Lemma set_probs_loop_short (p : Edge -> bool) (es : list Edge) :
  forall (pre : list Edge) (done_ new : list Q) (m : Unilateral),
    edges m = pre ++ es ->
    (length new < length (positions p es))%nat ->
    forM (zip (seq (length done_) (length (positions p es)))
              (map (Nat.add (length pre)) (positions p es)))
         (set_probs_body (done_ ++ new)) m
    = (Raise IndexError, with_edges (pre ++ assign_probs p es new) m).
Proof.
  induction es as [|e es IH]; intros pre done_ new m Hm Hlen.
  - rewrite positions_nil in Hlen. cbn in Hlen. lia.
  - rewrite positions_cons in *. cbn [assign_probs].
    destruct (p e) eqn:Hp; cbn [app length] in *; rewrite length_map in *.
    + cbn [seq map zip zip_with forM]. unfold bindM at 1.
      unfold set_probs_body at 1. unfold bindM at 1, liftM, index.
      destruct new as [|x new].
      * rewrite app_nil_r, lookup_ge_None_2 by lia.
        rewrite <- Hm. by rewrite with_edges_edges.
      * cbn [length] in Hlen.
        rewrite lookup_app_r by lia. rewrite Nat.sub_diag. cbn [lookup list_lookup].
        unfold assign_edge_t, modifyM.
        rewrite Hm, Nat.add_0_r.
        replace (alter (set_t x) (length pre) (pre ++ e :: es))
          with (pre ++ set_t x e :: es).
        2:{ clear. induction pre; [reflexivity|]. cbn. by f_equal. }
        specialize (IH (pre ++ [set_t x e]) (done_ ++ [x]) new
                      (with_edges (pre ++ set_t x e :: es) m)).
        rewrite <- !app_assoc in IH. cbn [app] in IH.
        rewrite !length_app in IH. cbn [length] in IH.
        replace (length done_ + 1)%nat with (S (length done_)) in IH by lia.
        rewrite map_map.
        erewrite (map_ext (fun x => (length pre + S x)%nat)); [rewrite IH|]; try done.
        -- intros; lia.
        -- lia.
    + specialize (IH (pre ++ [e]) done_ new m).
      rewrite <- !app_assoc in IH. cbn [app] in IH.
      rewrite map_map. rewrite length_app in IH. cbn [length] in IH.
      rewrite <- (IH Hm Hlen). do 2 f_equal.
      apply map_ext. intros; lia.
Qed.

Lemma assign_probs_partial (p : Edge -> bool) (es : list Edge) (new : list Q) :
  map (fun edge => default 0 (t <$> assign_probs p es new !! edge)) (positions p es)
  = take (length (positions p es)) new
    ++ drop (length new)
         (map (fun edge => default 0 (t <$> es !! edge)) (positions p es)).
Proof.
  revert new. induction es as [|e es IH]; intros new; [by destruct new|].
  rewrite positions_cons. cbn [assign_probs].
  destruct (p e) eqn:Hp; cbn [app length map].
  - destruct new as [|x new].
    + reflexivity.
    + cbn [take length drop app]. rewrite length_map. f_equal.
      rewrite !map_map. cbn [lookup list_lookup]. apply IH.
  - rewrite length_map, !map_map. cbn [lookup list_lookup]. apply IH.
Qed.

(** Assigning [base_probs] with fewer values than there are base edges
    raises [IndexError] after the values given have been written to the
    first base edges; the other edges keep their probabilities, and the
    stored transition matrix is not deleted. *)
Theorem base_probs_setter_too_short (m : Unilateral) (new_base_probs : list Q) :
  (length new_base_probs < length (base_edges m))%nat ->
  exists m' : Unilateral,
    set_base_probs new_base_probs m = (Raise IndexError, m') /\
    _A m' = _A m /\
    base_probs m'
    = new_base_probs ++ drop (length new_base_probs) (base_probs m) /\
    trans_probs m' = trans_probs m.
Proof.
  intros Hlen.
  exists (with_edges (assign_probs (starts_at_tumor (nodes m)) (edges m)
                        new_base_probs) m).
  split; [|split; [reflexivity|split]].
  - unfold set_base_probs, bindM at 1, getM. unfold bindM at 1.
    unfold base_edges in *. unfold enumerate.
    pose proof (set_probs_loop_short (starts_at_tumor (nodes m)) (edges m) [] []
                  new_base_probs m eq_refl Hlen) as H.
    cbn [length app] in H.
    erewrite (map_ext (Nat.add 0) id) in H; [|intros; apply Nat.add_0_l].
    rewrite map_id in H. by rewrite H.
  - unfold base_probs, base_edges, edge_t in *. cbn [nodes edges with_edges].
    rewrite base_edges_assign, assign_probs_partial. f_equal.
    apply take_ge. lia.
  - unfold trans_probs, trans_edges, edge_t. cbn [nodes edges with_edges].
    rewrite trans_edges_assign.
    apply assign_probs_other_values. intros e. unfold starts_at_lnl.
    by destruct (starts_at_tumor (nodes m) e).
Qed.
^^^^
▸ **TASK BRIEF**: Retype only this portion of the data above: the line containing "apply map_ext. intros; lia.", the line containing "- destruct new as [|x new].", and all lines between them, exactly.

▸ **TASK ANSWER**:
      apply map_ext. intros; lia.
Qed.

Lemma assign_probs_partial (p : Edge -> bool) (es : list Edge) (new : list Q) :
  map (fun edge => default 0 (t <$> assign_probs p es new !! edge)) (positions p es)
  = take (length (positions p es)) new
    ++ drop (length new)
         (map (fun edge => default 0 (t <$> es !! edge)) (positions p es)).
Proof.
  revert new. induction es as [|e es IH]; intros new; [by destruct new|].
  rewrite positions_cons. cbn [assign_probs].
  destruct (p e) eqn:Hp; cbn [app length map].
  - destruct new as [|x new].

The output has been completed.